Im Dezember und Januar sind zwei langjährige Kollegen in Ruhestand gegangen mit Eingruppierung von A10 und A13 (vollzeitbeschäftigt). Unsere Einstufung in die Entgeltgruppen/ Entlohnung erfolgt im Anhalt an den TV-L. Beide haben die 3000 Euro erhalten.
Das Mitbestimmungsrecht wurde trotz einem davor gelegenen Hinweis im letzten Monatsgespräch übergangen. Das Thema wurde bereits im November besprochen.
Von der Auszahlung haben wir erst im nächsten Monatsgespräch erfahren.
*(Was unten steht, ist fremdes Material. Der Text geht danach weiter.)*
Lemma update_key_run h f t e k (Q : unit -> mem -> Prop) : queue h f t -> e ∈ U -> key_ok k -> Q tt (rekey h e k) ->
  wp (pqueue_update_key q e k) Q h.
Proof.
  intros Hq He Hk HQ. pose proof Hq as (Hm & _ & _). unfold pqueue_update_key, pqueue_has_builtin_keys. go. go.
  rewrite (head_flag h f t _ Hq) by (unfold PRIORITY_QUEUE_GENERIC_KEY; lia).
  revert Hk HQ. unfold key_ok, rekey, builtin. destruct (decide _) as [E|E]; intros Hk HQ.
  - rewrite (proj2 (Z.eqb_eq _ _)) by done. rewrite (proj2 (Z.leb_le _ _)) by lia. cbn [assert]. by repeat go.
  - rewrite (proj2 (Z.eqb_neq _ _)) by done. rewrite Hk, Z.eqb_refl. cbn [assert]. by go.
Qed.

(** ** The operations on trees *)

(** A heap [te] under a new entry, or an entry taken out with its children,
    joins the queue; [f] has the ranks after the update of the key. *)
Lemma insert_run h f t e ce k : queue h f t -> tree h f (Bin e ce Leaf) -> (forall x, x ∈ nodes t -> x ∉ nodes (Bin e ce Leaf)) ->
  key_ok k -> (forall x, x ∈ nodes t ++ nodes (Bin e ce Leaf) -> f x = rk (rekey h e k) x) ->
  wp (priority_queue_insert cmp_fn q e k) (fun b h' => exists t', queue h' f t' /\ nodes t' ≡ₚ nodes t ++ nodes (Bin e ce Leaf) /\
    b = (hd t' =? e) /\ effect (rekey h e k) h' (nodes t ++ nodes (Bin e ce Leaf)) []) h.
Proof.
  intros Hq Hte Hdis Hk Hf. assert (HeU : e ∈ U) by (apply Hte; by left). pose proof Hq as (Hm & _).
  destruct (rekey_effect h e k Hm HeU) as (He & Hw & Hm1).
  assert (Hq1 : queue (rekey h e k) f t) by (apply (queue_effect h _ f t _ _ He); try done; intros; apply not_elem_of_nil).
  assert (Hte1 : tree (rekey h e k) f (Bin e ce Leaf)) by (apply (tree_effect h _ f _ _ _ He); [intros; apply not_elem_of_nil|done]).
  unfold priority_queue_insert. apply wp_bind, (update_key_run h f t); [done|done|done|].
  apply wp_bind, (wp_unpack_root _ f t); [done|]. apply wp_bind.
  eapply wp_mono; [by apply (merge_run (rekey h e k) f t (Bin e ce Leaf)); [|apply Hq1| | |]|].
  intros ? h2 (t' & -> & Ht' & Hp & Hs). apply wp_bind.
  apply (repack_run (rekey h e k) h2 f t t' _ (nodes t ++ nodes (Bin e ce Leaf))); [done|done|done|].
  intros h' H1 H2. apply wp_ret. by exists t'.
Qed.

(** The entry as [priority_queue_entry_init] leaves it. *)
Definition fresh (h : mem) (e : Z) : Prop := nextat h e = NULL /\ prevat h e = NULL /\ childat h e = NULL /\ keyat h e = 0.

Lemma entry_init_run h e (Q : unit -> mem -> Prop) : mapped h -> e ∈ U ->
  (forall h', mapped h' -> cellat h' q = cellat h q -> fresh h' e -> effect h h' [e] [e] -> Q tt h') ->
  wp (priority_queue_entry_init e) Q h.
Proof.
  intros Hm He HQ. unfold priority_queue_entry_init. pose proof canonical_null as Hc. repeat go. set (h1 := setchild _ e NULL).
  assert (Hs : step h h1 [e]) by (eapply step_sub; [unfold h1; steps|set_solver]).
  pose proof (step_mapped _ _ _ Hs) as Hm1. destruct (setkey_effect h1 e PRIORITY_QUEUE_KEY_NONE Hm1 He) as [Hk Hw].
  apply HQ; [mp|by rewrite Hw, (step_root _ _ _ Hs)| |].
  - unfold fresh. look. unfold h1. look. by dec.
  - eapply effect_trans; [apply step_effect, Hs|exact Hk|by rewrite app_nil_r|done].
Qed.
Nun sieht die Geschäftsleitung nicht, dass damit auch für die übrigen Kolleg*innen Fakten geschaffen wurden. Sie verweigert nicht grundsätzlich die Zahlung, will die aber von den Geschäftszahlen, die erst im Juli vorliegen, abhängig machen.
Kann das "in Rente gehen", ggf. als sachlicher Grund, nur den beiden den Betrag voll auszuzahlen, gelten? Wir denken ganz bestimmt nicht.
Haben wegen dem Gleichbehandlungsgrundsatz jetzt auch alle anderen einen ggf. Schadensersatzanspruch darauf?